== TASK GOAL ==
Give an exact copy of the lines from the beginning of the listing below to the "[runScenario] when the" line, inclusive.

== MATERIAL FOR THIS EXERCISE ==
(** * webperf: measurement runner, batch scheduler, result log and
      process lifecycle manager, embedded from the TypeScript sources.

    Sources embedded here:
    - [lib/lighthouse-runner.ts]  ([average], [runSingleMeasurement],
      [runMeasurements], [printResults]);
    - [lib/results.ts]            ([generateTimestamp], [appendToJsonlLog],
      [saveResults], [loadSummary], [compareResults], [saveBatchResult]);
    - [lib/process-manager.ts]    ([isPortInUse], [getProcessOnPort],
      [waitForPort], [killProcess], [startAllServices], [stopAll],
      [getStatus], [printStatus], [ensurePortsFree], [waitForServices]);
    - [perf.ts]                   ([parseArgs]; the [measure], [batch] and
      [start-measure] commands of [main]).

    Modelling conventions.
    - A JavaScript [number] is an exact rational extended with [NaN] and the
      two infinities; rounding error and the sign of zero are not modelled.
      Run counts, ports, pids and the concurrency bound are integers.
    - A character of a string is one code unit of the JavaScript string;
      code units above 255 are not modelled.
    - A thrown value is an [Error] object with its [message].
    - External collaborators (browser, audit engine, port lookup, tree kill)
      are transitions of an abstract [World]; they may throw.  Starting a
      process goes through a [Launcher]: whether a directory exists, and
      the pid that [spawn] gives the child.
    - Stateful code is written in a state-and-exception monad [M] over the
      world, a virtual clock that advances in [sleep] only, the files, the
      registry side file and the console.  File operations do not fail and
      directories are not modelled.
    - The console holds the text handed to the logger, one entry per call;
      colours, prefixes, blank lines and rules are left out.
    - Scenarios of a batch run as two atomic steps: the start of
      [runScenario] when the scenario is taken from the queue, and the rest
      (measurement included) when it resolves; which running scenarios
      resolve during a suspension of the main loop is given by a
      [Schedule]. *)

From Stdlib Require Import ZArith QArith Qcanon Qround List String Ascii Lia.
From stdpp Require Import base numbers list strings pretty gmap.
Import ListNotations.

Local Open Scope Z_scope.
Local Open Scope list_scope.

(* ===================================================================== *)
(** * JavaScript numbers                                                  *)
(* ===================================================================== *)

Module JS.

Inductive number : Type :=
| NaN
| NegInf
| Fin (q : Qc)
| PosInf.

Definition of_Z (z : Z) : number := Fin (Qc_of_Z z).
Definition of_nat (n : nat) : number := of_Z (Z.of_nat n).
Definition zero : number := of_Z 0.

Definition is_zero (q : Qc) : bool :=
  match (q ?= 0)%Qc with Eq => true | _ => false end.
Definition is_pos (q : Qc) : bool :=
  match (q ?= 0)%Qc with Gt => true | _ => false end.
Definition is_neg (q : Qc) : bool :=
  match (q ?= 0)%Qc with Lt => true | _ => false end.

(** [a + b] *)
Definition add (a b : number) : number :=
  match a, b with
  | NaN, _ | _, NaN => NaN
  | PosInf, NegInf | NegInf, PosInf => NaN
  | PosInf, _ | _, PosInf => PosInf
  | NegInf, _ | _, NegInf => NegInf
  | Fin x, Fin y => Fin (x + y)%Qc
  end.

(** [-a] *)
Definition neg (a : number) : number :=
  match a with
  | NaN => NaN
  | NegInf => PosInf
  | PosInf => NegInf
  | Fin x => Fin (- x)%Qc
  end.

(** [a - b] *)
Definition sub (a b : number) : number := add a (neg b).

(** the infinity carrying the sign of a non-zero rational *)
Definition inf_of_sign (positive : bool) : number :=
  if positive then PosInf else NegInf.

(** [a * b] *)
Definition mul (a b : number) : number :=
  match a, b with
  | NaN, _ | _, NaN => NaN
  | Fin x, Fin y => Fin (x * y)%Qc
  | Fin x, PosInf | PosInf, Fin x =>
      if is_zero x then NaN else inf_of_sign (is_pos x)
  | Fin x, NegInf | NegInf, Fin x =>
      if is_zero x then NaN else inf_of_sign (is_neg x)
  | PosInf, PosInf | NegInf, NegInf => PosInf
  | PosInf, NegInf | NegInf, PosInf => NegInf
  end.

(** [a / b]; a zero divisor is the positive zero *)
Definition div (a b : number) : number :=
  match a, b with
  | NaN, _ | _, NaN => NaN
  | Fin x, Fin y =>
      if is_zero y
      then (if is_zero x then NaN else inf_of_sign (is_pos x))
      else Fin (x / y)%Qc
  | Fin _, PosInf | Fin _, NegInf => zero
  | PosInf, Fin y => inf_of_sign (negb (is_neg y))
  | NegInf, Fin y => inf_of_sign (is_neg y)
  | PosInf, PosInf | PosInf, NegInf | NegInf, PosInf | NegInf, NegInf => NaN
  end.

(** [a < b] *)
Definition ltb (a b : number) : bool :=
  match a, b with
  | NaN, _ | _, NaN => false
  | NegInf, NegInf => false
  | NegInf, _ => true
  | Fin _, NegInf => false
  | Fin x, Fin y => match (x ?= y)%Qc with Lt => true | _ => false end
  | Fin _, PosInf => true
  | PosInf, _ => false
  end.

(** [a > b] *)
Definition gtb (a b : number) : bool := ltb b a.

(** [a === b] on numbers *)
Definition eqb (a b : number) : bool :=
  match a, b with
  | NegInf, NegInf | PosInf, PosInf => true
  | Fin x, Fin y => match (x ?= y)%Qc with Eq => true | _ => false end
  | _, _ => false
  end.
(** * MSPMetro ingestion engine: a shallow embedding and its properties

    The development follows the Python sources of the repository:
    - [backend/src/mspmetro_backend/text_clean.py]  (module [TextClean])
    - [backend/src/mspmetro_backend/ingest.py]      (modules [Hashing], [Ingest])
    - [backend/src/mspmetro_backend/static_build.py] (module [StaticBuild])
    - [backend/src/mspmetro_backend/models.py], [db.py] (modules [Models], [Db])
    - [scripts/discover_sources.py]                 (module [Discover])

    A Python [str] is a sequence of Unicode code points and is modelled as
    [list N]; [bytes] is a list of octets, each a [Z] in [0, 256). *)

From Stdlib Require Import ZArith NArith Lia Bool Ascii String.
From stdpp Require Import base list gmap.

Local Open Scope nat_scope.

(** ** Python text *)

Abbreviation str := (list N).

(** An ASCII literal as a Python [str]. *)
Definition py (lit : string) : str :=
  map N_of_ascii (list_ascii_of_string lit).

Module Py.

(** Truthiness of a string: non-empty. *)
Definition truthy (s : str) : bool :=
  match s with [] => false | _ :: _ => true end.

(** [x or y] where [x : str | None] and [y : str]. *)
Definition or_str (x : option str) (y : str) : str :=
  match x with
  | Some s => if truthy s then s else y
  | None => y
  end.

(** [s or None] for a string [s]. *)
Definition or_none (s : str) : option str :=
  if truthy s then Some s else None.

(** [a or b] where both are strings. *)
Definition or_else (a b : str) : str := if truthy a then a else b.

(** [str.isspace] on one code point, the set CPython's
    [_PyUnicode_IsWhitespace] accepts. The class [\s] of [re] on [str]
    patterns and [str.strip()] use the same set. *)
Definition isspace (c : N) : bool :=
  ((9 <=? c) && (c <=? 13) || (28 <=? c) && (c <=? 32)
   || (c =? 0x85) || (c =? 0xA0) || (c =? 0x1680)
   || (0x2000 <=? c) && (c <=? 0x200A)
   || (c =? 0x2028) || (c =? 0x2029) || (c =? 0x202F)
   || (c =? 0x205F) || (c =? 0x3000))%N.

Fixpoint take_while {A} (p : A -> bool) (l : list A) : list A :=
  match l with
  | x :: l' => if p x then x :: take_while p l' else []
  | [] => []
  end.

Fixpoint drop_while {A} (p : A -> bool) (l : list A) : list A :=
  match l with
  | x :: l' => if p x then drop_while p l' else l
  | [] => []
  end.

Definition lstrip (s : str) : str := drop_while isspace s.
Definition rstrip (s : str) : str := rev (drop_while isspace (rev s)).
Definition strip (s : str) : str := rstrip (lstrip s).

(** [s.replace(a, b)] for one-character [a]. *)
Definition replace1 (a : N) (b : str) (s : str) : str :=
  flat_map (fun c => if (c =? a)%N then b else [c]) s.

(** [sep.join(parts)]. *)
Fixpoint join (sep : str) (parts : list str) : str :=
  match parts with
  | [] => []
  | [p] => p
  | p :: rest => p ++ sep ++ join sep rest
  end.

(** [s.endswith(t)]. *)
Definition endswith (s t : str) : bool :=
  bool_decide (drop (length s - length t) s = t).

End Py.

(** ** Parsed documents

    What [xml.etree.ElementTree] and [json] hand to the ingest code. *)

#[local] Unset Elimination Schemes.
Inductive Element :=
| Elem (tag : str) (attrib : list (str * str)) (text : option str) (children : list Element).
#[local] Set Elimination Schemes.

(** The [properties] object of one GeoJSON feature of the weather API, as
    the members the ingest loop reads; each is a JSON string or absent. *)
Module Props.
Record t := {
  at_id : option str;       (* "@id" *)
  headline : option str;
  event : option str;
  severity : option str;
  description : option str;
  instruction : option str;
  expires : option str;
  ends : option str;
  sent : option str;
  effective : option str;
}.
Definition empty : t := Build_t None None None None None None None None None None.
End Props.

(** One member of the [features] array. *)
Module Feature.
Record t := {
  id : option str;
  properties : option Props.t;
}.
End Feature.

(** ** What the interpreter and its libraries supply

    Functions of the Python standard library whose behaviour rests on large
    tables (HTML entities, the Unicode database, the regular expression
    engine, date parsers) are not part of the repository. The code is
    embedded over an arbitrary implementation of them. *)

Inductive gen_category :=
| Lu | Ll | Lt | Lm | Lo | Mn | Mc | Me | Nd | Nl | No
| Pc | Pd | Ps | Pe | Pi | Pf | Po | Sm | Sc | Sk | So
| Zs | Zl | Zp | Cc | Cf | Cs | Co | Cn.

(** A compiled pattern, seen through the one question [re.sub] asks: given
    the text before the scan position and the text from it on, the length of
    the match that starts at this position, if there is one. *)
Definition matcher := str -> str -> option nat.

Record PyLib := {
  html_unescape : str -> str;
  unicodedata_category : N -> gen_category;
  str_lower : str -> str;
  (** [datetime.fromisoformat]; [None] stands for the [ValueError]. *)
  datetime_fromisoformat : str -> option Z;
  (** [email.utils.parsedate_to_datetime], naive results read as UTC. *)
  parsedate_to_datetime : str -> option Z;
  (** [<(script|style)[^>]*>.*?</\1>], IGNORECASE | DOTALL *)
  SCRIPT_STYLE_RE : matcher;
  IMG_ATTR_GARBAGE_RE : matcher;
  ATTR_GARBAGE_RE : matcher;
  WP_IMG_GARBAGE_RE : matcher;
  (** [raw.decode("utf-8", errors="replace")] *)
  decode_utf8_replace : list Z -> str;
  (** [ET.fromstring]; the error is the text of the [ParseError]. *)
  ET_fromstring : str -> Element + str;
  (** [json.loads(resp.read().decode("utf-8")).get("features") or []];
      the error is the text of the exception raised. *)
  json_loads_features : list Z -> list Feature.t + str;
}.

== FINISHED TASK ==
(** * webperf: measurement runner, batch scheduler, result log and
      process lifecycle manager, embedded from the TypeScript sources.

    Sources embedded here:
    - [lib/lighthouse-runner.ts]  ([average], [runSingleMeasurement],
      [runMeasurements], [printResults]);
    - [lib/results.ts]            ([generateTimestamp], [appendToJsonlLog],
      [saveResults], [loadSummary], [compareResults], [saveBatchResult]);
    - [lib/process-manager.ts]    ([isPortInUse], [getProcessOnPort],
      [waitForPort], [killProcess], [startAllServices], [stopAll],
      [getStatus], [printStatus], [ensurePortsFree], [waitForServices]);
    - [perf.ts]                   ([parseArgs]; the [measure], [batch] and
      [start-measure] commands of [main]).

    Modelling conventions.
    - A JavaScript [number] is an exact rational extended with [NaN] and the
      two infinities; rounding error and the sign of zero are not modelled.
      Run counts, ports, pids and the concurrency bound are integers.
    - A character of a string is one code unit of the JavaScript string;
      code units above 255 are not modelled.
    - A thrown value is an [Error] object with its [message].
    - External collaborators (browser, audit engine, port lookup, tree kill)
      are transitions of an abstract [World]; they may throw.  Starting a
      process goes through a [Launcher]: whether a directory exists, and
      the pid that [spawn] gives the child.
    - Stateful code is written in a state-and-exception monad [M] over the
      world, a virtual clock that advances in [sleep] only, the files, the
      registry side file and the console.  File operations do not fail and
      directories are not modelled.
    - The console holds the text handed to the logger, one entry per call;
      colours, prefixes, blank lines and rules are left out.
    - Scenarios of a batch run as two atomic steps: the start of
      [runScenario] when the scenario is taken from the queue, and the rest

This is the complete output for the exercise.